== Instructions to follow ==
Begin with the line holding "split_and!; [congruence|intros [_", then print every line after it through the end of the data, exactly and with nothing added.

──────── Records for processing

(** What the commit helpers assume of an update. *)
Lemma checked_update_ok : update_ok u.
Proof using R C L.
  pose proof (rd_wf _ _ _ R) as W. split.
  - apply ids_NoDup.
  - cbn. rewrite omap_omap. apply omap_NoDup; [|apply NoDup_seq]. intros k k' e _ _.
    destruct (as_conns s !! k) as [[o y]|] eqn:E; [|done]. destruct (as_conns s !! k') as [[o' y']|] eqn:E'; [|done].
    cbn. destruct (conn_entry_cur _ _ _ E) as (Hk & -> & _), (conn_entry_cur _ _ _ E') as (Hk' & -> & _).
    by apply (ok_encoders _ C).
  - cbn. rewrite omap_omap. apply omap_NoDup; [|apply NoDup_seq]. intros k k' e _ _.
    destruct (as_conns s !! k) as [[o y]|] eqn:E; [|done]. destruct (as_conns s !! k') as [[o' y']|] eqn:E'; [|done].
    cbn. destruct (conn_entry_cur _ _ _ E) as (Hk & _ & <-), (conn_entry_cur _ _ _ E') as (Hk' & _ & <-).
    by apply (rd_apart _ _ _ R).
  - intros x (c & o & y & Hx & ->)%in_crtcs. destruct (wf_crtc _ _ W _ _ _ Hx) as (Hc & -> & ? & _). split; [|done].
    by apply (ok_refresh _ C).
  - intros x (c & o & y & Hx & ->)%in_crtcs. apply (rd_fine _ _ _ R _ _ _ Hx).
  - intros x (c & o & y & Hx & ->)%in_crtcs. cbn. intros Hn. rewrite needs_modeset_spec.
    rewrite (proj1 (rd_fine _ _ _ R _ _ _ Hx) Hn). by rewrite orb_true_r.
  - intros cn c (k & o & y & Hx & ->)%in_connectors. cbn. intros Ec. destruct (conn_entry_cur _ _ _ Hx) as (Hk & -> & _).
    split; [apply (ok_paired _ C k Hk); by eexists|]. apply crtc_ids. eapply (wf_conn_crtcs _ _ W); [done|by left].
  - intros cn c (k & o & y & Hx & ->)%in_connectors. cbn. intros Ec.
    split; [apply (rd_paired _ _ _ R k y); [apply new_conn_Some; by eexists|by eexists]|].
    apply crtc_ids. eapply (wf_conn_crtcs _ _ W); [done|by right].
  - intros p c (i & o & y & Hx & ->)%in_planes Hc. apply crtc_ids. by eapply (wf_plane_crtcs _ _ W).
  - intros cn (k & o & y & Hx & ->)%in_connectors. cbn. apply (rd_paired _ _ _ R k y). apply new_conn_Some. by eexists.
  - intros cn (k & o & y & Hx & ->)%in_connectors. cbn. destruct (conn_entry_cur _ _ _ Hx) as (Hk & -> & _).
    by apply (ok_paired _ C).
  - intros cn c (k & o & y & Hx & ->)%in_connectors. cbn. intros Hd Hc. apply needs_modeset_flagged.
    by eapply (rd_flagged _ _ _ R).
Qed.
(** What passed the fixups passed the bridges of every route, in the state that the
    reset of the adjusted modes has left. *)
Lemma mode_fixup_passed s s' k o y c e x :
  (forall k' o' y', as_conns s !! k' = Some (o', y') -> cnf_crtc y' = Some c -> k' = k) ->
  mode_fixup hk D s = inr s' -> (k < mc_num_connector D)%nat -> as_conns s !! k = Some (o, y) ->
  cnf_crtc y = Some c -> cnf_encoder y = Some e -> (c < mc_num_crtc D)%nat -> new_crtc s c = Some x ->
  exists t m, new_crtc t c = Some {| x with cf_adjusted_mode := fixup_mode x |} /\ hk_bridges_check hk e c t = (0, m).
Proof using.
  intros Hone (s1 & H1 & (s2 & H2 & _)%rbind_inr)%rbind_inr Hk Hy Ec Ee Hc Hx.
  destruct (reset_passed _ _ _ _ Hc Hx H1) as [Es H1']. clear H1.
  set (z := {| x with cf_adjusted_mode := fixup_mode x |}) in *.
  assert (I : as_conns s2 = as_conns s /\ (k ∉ [] ++ each_conn D -> new_crtc s2 c = Some z)
    /\ (k ∈ [] ++ each_conn D -> exists t m, new_crtc t c = Some z /\ hk_bridges_check hk e c t = (0, m))).
  { apply (for_each_inv get_conn _ (fun pre _ t => as_conns t = as_conns s /\ (k ∉ pre -> new_crtc t c = Some z)
             /\ (k ∈ pre -> exists t m, new_crtc t c = Some z /\ hk_bridges_check hk e c t = (0, m)))
             (each_conn D) [] s1 s2 H2).
    - split_and!; [done|done|by intros ?%not_elem_of_nil].
    - intros pre i l t (E & Hnp & Hp) Hn. split_and!; [done|by intros [? _]%not_elem_of_app; auto|].
      intros [?|El%list_elem_of_singleton]%elem_of_app; [by auto|subst i]. unfold get_conn in Hn. rewrite E in Hn. congruence.
    - intros pre i l t [o' y'] t' (E & Hnp & Hp) Hi. unfold get_conn in Hi. rewrite E in Hi. cbv beta iota.
      destruct (decide (i = k)) as [->|Hne].
      + rewrite Hy in Hi. injection Hi as <- <-. rewrite Ec, Ee. intros Hf.
        pose proof (al_conns _ _ (encoder_fixup_alike hk e c t t' Hf)) as Et.
        split_and!; [congruence|intros [_ Hn]%not_elem_of_app; by destruct Hn; left|]. intros _.
        destruct (decide (k ∈ pre)) as [|Hn]; [by auto|]. specialize (Hnp Hn). clear Hp.
        unfold encoder_fixup in Hf. destruct (hk_bridges_check hk e c t) as [r m] eqn:Eb.
        destruct (truthy r) eqn:Er; [done|]. apply not_truthy in Er as ->. by exists t, m.
      + intros Hf. assert (Ht : new_crtc t' c = new_crtc t c /\ as_conns t' = as_conns t).
        { destruct (cnf_crtc y') as [c'|] eqn:Ec'; [|by injection Hf as <-].
          destruct (cnf_encoder y') as [e'|]; [|by injection Hf as <-]. eapply encoder_fixup_other, Hf.
          intros ->. apply Hne. by eapply Hone. }
        destruct Ht as [-> ->]. split_and!; [done|by intros [? _]%not_elem_of_app; auto|].
        intros [?|?%list_elem_of_singleton]%elem_of_app; [by auto|congruence]. }
  apply I. by apply each_conn_in.
Qed.
End Passed.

────────────────

== Solution for this exercise ==
        split_and!; [congruence|intros [_ Hn]%not_elem_of_app; by destruct Hn; left|]. intros _.
        destruct (decide (k ∈ pre)) as [|Hn]; [by auto|]. specialize (Hnp Hn). clear Hp.
        unfold encoder_fixup in Hf. destruct (hk_bridges_check hk e c t) as [r m] eqn:Eb.
        destruct (truthy r) eqn:Er; [done|]. apply not_truthy in Er as ->. by exists t, m.
      + intros Hf. assert (Ht : new_crtc t' c = new_crtc t c /\ as_conns t' = as_conns t).
        { destruct (cnf_crtc y') as [c'|] eqn:Ec'; [|by injection Hf as <-].
          destruct (cnf_encoder y') as [e'|]; [|by injection Hf as <-]. eapply encoder_fixup_other, Hf.
          intros ->. apply Hne. by eapply Hone. }
        destruct Ht as [-> ->]. split_and!; [done|by intros [? _]%not_elem_of_app; auto|].
        intros [?|?%list_elem_of_singleton]%elem_of_app; [by auto|congruence]. }
  apply I. by apply each_conn_in.
Qed.
End Passed.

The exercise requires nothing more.